The Paris Daughter by Kristin Harmel – 384 pages
ARC from Gallery Books and Netgalley for an honest review
Book Blurb:
Paris, 1939: Young mothers Elise and Juliette become fast friends the day they meet in the beautiful Bois de Boulogne. Though there is a shadow of war creeping across Europe, neither woman suspects that their lives are about to irrevocably change.
When Elise becomes a target of the German occupation, she entrusts Juliette with the most precious thing in her life—her young daughter, playmate to Juliette’s own little girl. But nowhere is safe in war, not even a quiet little bookshop like Juliette’s Librairie des Rêves, and, when a bomb falls on their neighborhood, Juliette’s world is destroyed along with it. More than a year later, with the war finally ending, Elise returns to reunite with her daughter, only to find her friend’s bookstore reduced to rubble—and Juliette nowhere to be found. What happened to her daughter in those last, terrible moments? Juliette has seemingly vanished without a trace, taking all the answers with her. Elise’s desperate search leads her to New York—and to Juliette—one final, fateful time.
My Review: 4 stars
The Paris Daughter by Kristin Harmel adds another notch in her ever-stretching belt of intriguing historical fiction gems. Like all her books, this story was equally heartbreaking and heartwarming.
Two women become friends, each with daughters close to the same age. When Elise is forced to leave her daughter behind due to her husband’s role in the resistance, she places her child in Juliette’s care. Harmel created wrenching scenes as Jewish mothers all over Europe were sending their children to the countryside or even further to protect them from going to the Nazi work/death camps.
I adored the descriptions of the art that was threaded throughout the novel, and I could easily imagine the wood carvings that Elise worked on. Harmel also brought Paris to life, especially the bookstore where much of the book was set. This is definitely an escapist novel.
I dare say more because I fear if I keep typing it will lead me to spilling a spoiler.
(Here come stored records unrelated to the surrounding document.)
(** * bpfink: kernel event pipeline and consumer engine

    A shallow embedding of [pkg/fim.go] and [pkg/consumers.go]:
    the raw event codec, the watch table kept by [FIM.Add] and
    [FIM.Remove], the per-record body of the decode loop started by
    [FIM.start], and the [BaseConsumer] life cycle with the [UsersState]
    implementation of its interfaces.

    Go values are modelled as follows.
    - Fixed-width integers are [Z]; conversions between widths are written
      out with [Z.land] and the sign test.
    - [[]byte] and [[16]byte] are [list byte]; Go strings are [string].
    - [error] values are the inductive [error]; a nil error is [None].
    - The two [sync.Map]s are [gmap]s with typed keys and values.
    - Collaborators outside the package (the file system, the loaded BPF
      module, /proc, the agent database) are interfaces given as type
      classes or as oracles passed to the function that consults them. *)

From Stdlib Require Import ZArith Lia String Ascii List.
From Stdlib.Strings Require Import Byte.
From stdpp Require Import base option list gmap strings pretty.

Local Open Scope Z_scope.

(* ================================================================= *)
(** * Part I: the program *)
(* ================================================================= *)

(** ** Errors *)

(** Go [error] values that the modelled code creates, compares or passes
    on.  [ErrReload] is the package-level sentinel that [Init] compares
    against with [==]. *)
Inductive error : Type :=
| ErrReload
| EOF
| ErrUnexpectedEOF
| Errno (code : Z)
| ErrorString (msg : string)
| ErrorWrap (msg : string) (cause : error).

#[global] Instance error_eq_dec : EqDecision error.
Proof. solve_decision. Defined.

(** [syscall] error numbers used by the reference kernel and file system. *)
Definition ENOENT : Z := 2.
Definition E2BIG : Z := 7.
Definition EACCES : Z := 13.
Definition EEXIST : Z := 17.

(** ** Constants of fim.go *)

Definition taskComLen : nat := 16.
Definition chanSize : nat := 10.
Definition bpfAny : Z := 0.

(** ** Raw event codec *)

Module Codec.

(** [Event]: what user space receives from the pipeline. *)
Record Event : Type := mkEvent {
  EMode : Z;      (* int32  *)
  EPID : Z;       (* uint32 *)
  EUID : Z;       (* uint32 *)
  ESize : Z;      (* uint32 *)
  EInode : Z;     (* uint64 *)
  EDevice : Z;    (* uint64 *)
  ECom : string;
  EPath : string
}.

(** [rawEvent]: the record written by the BPF program. *)
Record rawEvent : Type := mkRaw {
  Mode : Z;       (* int32  *)
  PID : Z;        (* uint32 *)
  UID : Z;        (* uint32 *)
  Size : Z;       (* uint32 *)
  Inode : Z;      (* uint64 *)
  Device : Z;     (* uint64 *)
  Com : list byte (* [taskComLen]byte *)
}.

(** Values of the Go type: every field within the range of its type. *)
Definition in_range (e : rawEvent) : Prop :=
  - 2 ^ 31 <= Mode e < 2 ^ 31 /\
  0 <= PID e < 2 ^ 32 /\
  0 <= UID e < 2 ^ 32 /\
  0 <= Size e < 2 ^ 32 /\
  0 <= Inode e < 2 ^ 64 /\
  0 <= Device e < 2 ^ 64 /\
  length (Com e) = taskComLen.

(** [byte(v)]: conversion to uint8 keeps the low eight bits. *)
Definition byte_of_Z (v : Z) : byte :=
  default x00 (Byte.of_N (Z.to_N (Z.land v 255))).

(** [uint64(b)] for a byte [b]. *)
Definition Z_of_byte (b : byte) : Z := Z.of_N (Byte.to_N b).

(** [binary.LittleEndian.PutUint32] and [PutUint64]:
    [b[i] = byte(v >> (8*i))], for [width] bytes. *)
Fixpoint PutUint (width : nat) (v : Z) : list byte :=
  match width with
  | O => []
  | S w => byte_of_Z v :: PutUint w (Z.shiftr v 8)
  end.

(** [binary.LittleEndian.Uint32] and [Uint64]:
    [uint(b[0]) | uint(b[1])<<8 | ...]. *)
Fixpoint Uint (b : list byte) : Z :=
  match b with
  | [] => 0
  | x :: rest => Z.lor (Z_of_byte x) (Z.shiftl (Uint rest) 8)
  end.

(** [uint32(v)] for [v : int32]. *)
Definition uint32_of_int32 (v : Z) : Z := Z.land v (Z.ones 32).

(** [int32(u)] for [u : uint32]. *)
Definition int32_of_uint32 (u : Z) : Z :=
  if Z.testbit u 31 then u - 2 ^ 32 else u.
Book clubs will adore this one!
Quotes I liked:
If you give a person a book, you give him the world.”
“I’ve always believed that books are simply dreams on paper, taking us where we most need to go.”
“…in order for a place to feel like home, it needed to be full of love, equally given and received.”
“Even if life tranforms us, we are all who we are at our core, our whole lives through.”